Tumor suppressor p53‐dependent apoptosis is thought to be one of the most important tumor‐suppressive mechanisms in human tumorigenesis. Till date, “super p53” mutants exhibiting more potent ability to induce apoptosis than wild‐type p53 have been reported. These super p53s may provide a clue for development of novel therapeutic targets. However, the major mechanism underlying the super p53‐dependent apoptosis remains unclear. To identify critical gene(s) in this mechanism, we performed a comprehensive and comparative expression analysis in p53‐null Saos ‐2 cells with conditional expression of wild‐type p53 and S121F, which was previously reported as a super p53 mutant.
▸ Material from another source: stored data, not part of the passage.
(** [X24].  Register, then log in.  When a POST to /register is answered
    with the redirect to the login page, the table has one more student,
    under a fresh key, with the full name, the username and the password
    of the form, none of them empty; and a POST to /login with that
    username and password then opens the session of the new student,
    whatever usernames the older accounts share. *)
Theorem register_then_login (st : Store) (now : Z) (form : register_form)
    (students students' : gmap Z Student.t) :
  value (run (register now POST form students) st)
  = Return (redirect_to login_page, students') →
  ∃ s,
    students !! next_id students = None
    ∧ students' = <[next_id students := s]> students
    ∧ form_fullname form = Some (Student.fullname s)
    ∧ form_username form = Some (Student.username s)
    ∧ form_password form = Some (Student.password s)
    ∧ Student.fullname s ≠ EmptyString
    ∧ Student.username s ≠ EmptyString
    ∧ Student.password s ≠ EmptyString
    ∧ ∀ now' sess st',
        value (run (login now' POST (form_username form) (form_password form)
                      students' sess) st')
        = Return (redirect_to student_dashboard_page,
                  {| session_student_id := Some (next_id students);
                     session_student_name := Some (Student.fullname s);
                     session_admin_id := None;
                     session_admin_name := None |}).
Proof.
  intros Hreg.
  destruct (register_run now POST form students st)
    as (pg & students1 & fl & Hrun & Hacc).
  rewrite Hrun in Hreg. cbn [value] in Hreg. injection Hreg as -> ->.
  cbv zeta in Hacc.
  destruct (form_fullname form) as [fullname|]; [|by destruct Hacc].
  destruct (form_username form) as [username|]; [|by destruct Hacc].
  destruct (form_password form) as [password|]; [|by destruct Hacc].
  case_bool_decide as Hok; [|by destruct Hacc].
  destruct Hok as (Hf & Hu & Hp & Hfirst). destruct Hacc as [_ ->].
  eexists. split; [apply next_id_fresh|]. split; [reflexivity|].
  cbn [Student.fullname Student.username Student.password].
  repeat (split; [done|]).
  intros now' sess st'.
  set (s := {| Student.fullname := fullname; Student.username := username;
               Student.password := password;
               Student.class_level := form_class_level form;
               Student.gender := None; Student.created_at := now |}).
  rewrite (login_found now' _ _ _ sess st' (next_id students, s)); [done| |done].
  cbn [Student_first].
  destruct (head _) as [x|] eqn:Hh.
  - apply head_filter_lookup in Hh as [Hx Hl]. simpl in Hx.
    destruct (decide (x.1 = next_id students)) as [Heq|Hne].
    + rewrite Heq, lookup_insert_eq in Hl. destruct x as [j b].
      simpl in *. congruence.
    + rewrite lookup_insert_ne in Hl by done.
      by destruct (Student_first_none students username x.1 x.2 Hfirst Hl).
  - exfalso. apply (head_filter_None _ _ (next_id students, s) Hh); [|done].
    apply elem_of_map_to_list. by rewrite lookup_insert_eq.
Qed.
(** * A shallow embedding of ryvencore-qt's tools, wrappers and Session *)

From Stdlib Require Import ZArith Lia Ascii String Sorting.Sorted.
From stdpp Require Import base list gmap strings.

Open Scope Z_scope.

(** ** Python strings and the Python built-ins [shorten] uses *)

(** A Python [str] as the list of its characters. *)
Abbreviation pystr := (list ascii).

Definition lit (s : string) : pystr := list_ascii_of_string s.

(** [len(s)] *)
Definition py_len (s : pystr) : Z := Z.of_nat (length s).

(** Python's [round] applied to the exact half-integer [n / 2]: an integer is
    returned as it is, a value ending in [.5] goes to the even neighbour
    (round half to even). *)
Definition py_round_half (n : Z) : Z :=
  if Z.even n then n / 2
  else let fl := n / 2 in if Z.even fl then fl else fl + 1.

(** Normalisation of a slice bound: negative bounds count from the end,
    then the bound is clamped into [0, len]. *)
Definition py_slice_index (s : pystr) (k : Z) : nat :=
  let k' := if k <? 0 then k + py_len s else k in
  Z.to_nat (Z.max 0 (Z.min k' (py_len s))).

(** [s[:k]] *)
Definition py_slice_to (s : pystr) (k : Z) : pystr := take (py_slice_index s k) s.

(** [s[k:]] *)
Definition py_slice_from (s : pystr) (k : Z) : pystr := drop (py_slice_index s k) s.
We identified damage‐regulated autophagy modulator ( DRAM ) as one of the genes that were more upregulated by S121F than wild‐type p53. Although knockdown of DRAM was not sufficient for reducing the ability of S121F to induce apoptosis, DRAM overexpression enhanced the ability in a wild‐type p53‐dependent manner. Here, we show that DRAM is an important gene for the enhancement of p53‐dependent apoptosis. Additional analysis of the mechanism of super p53‐dependent apoptosis may lead to the identification of novel drug targets for cancer therapy.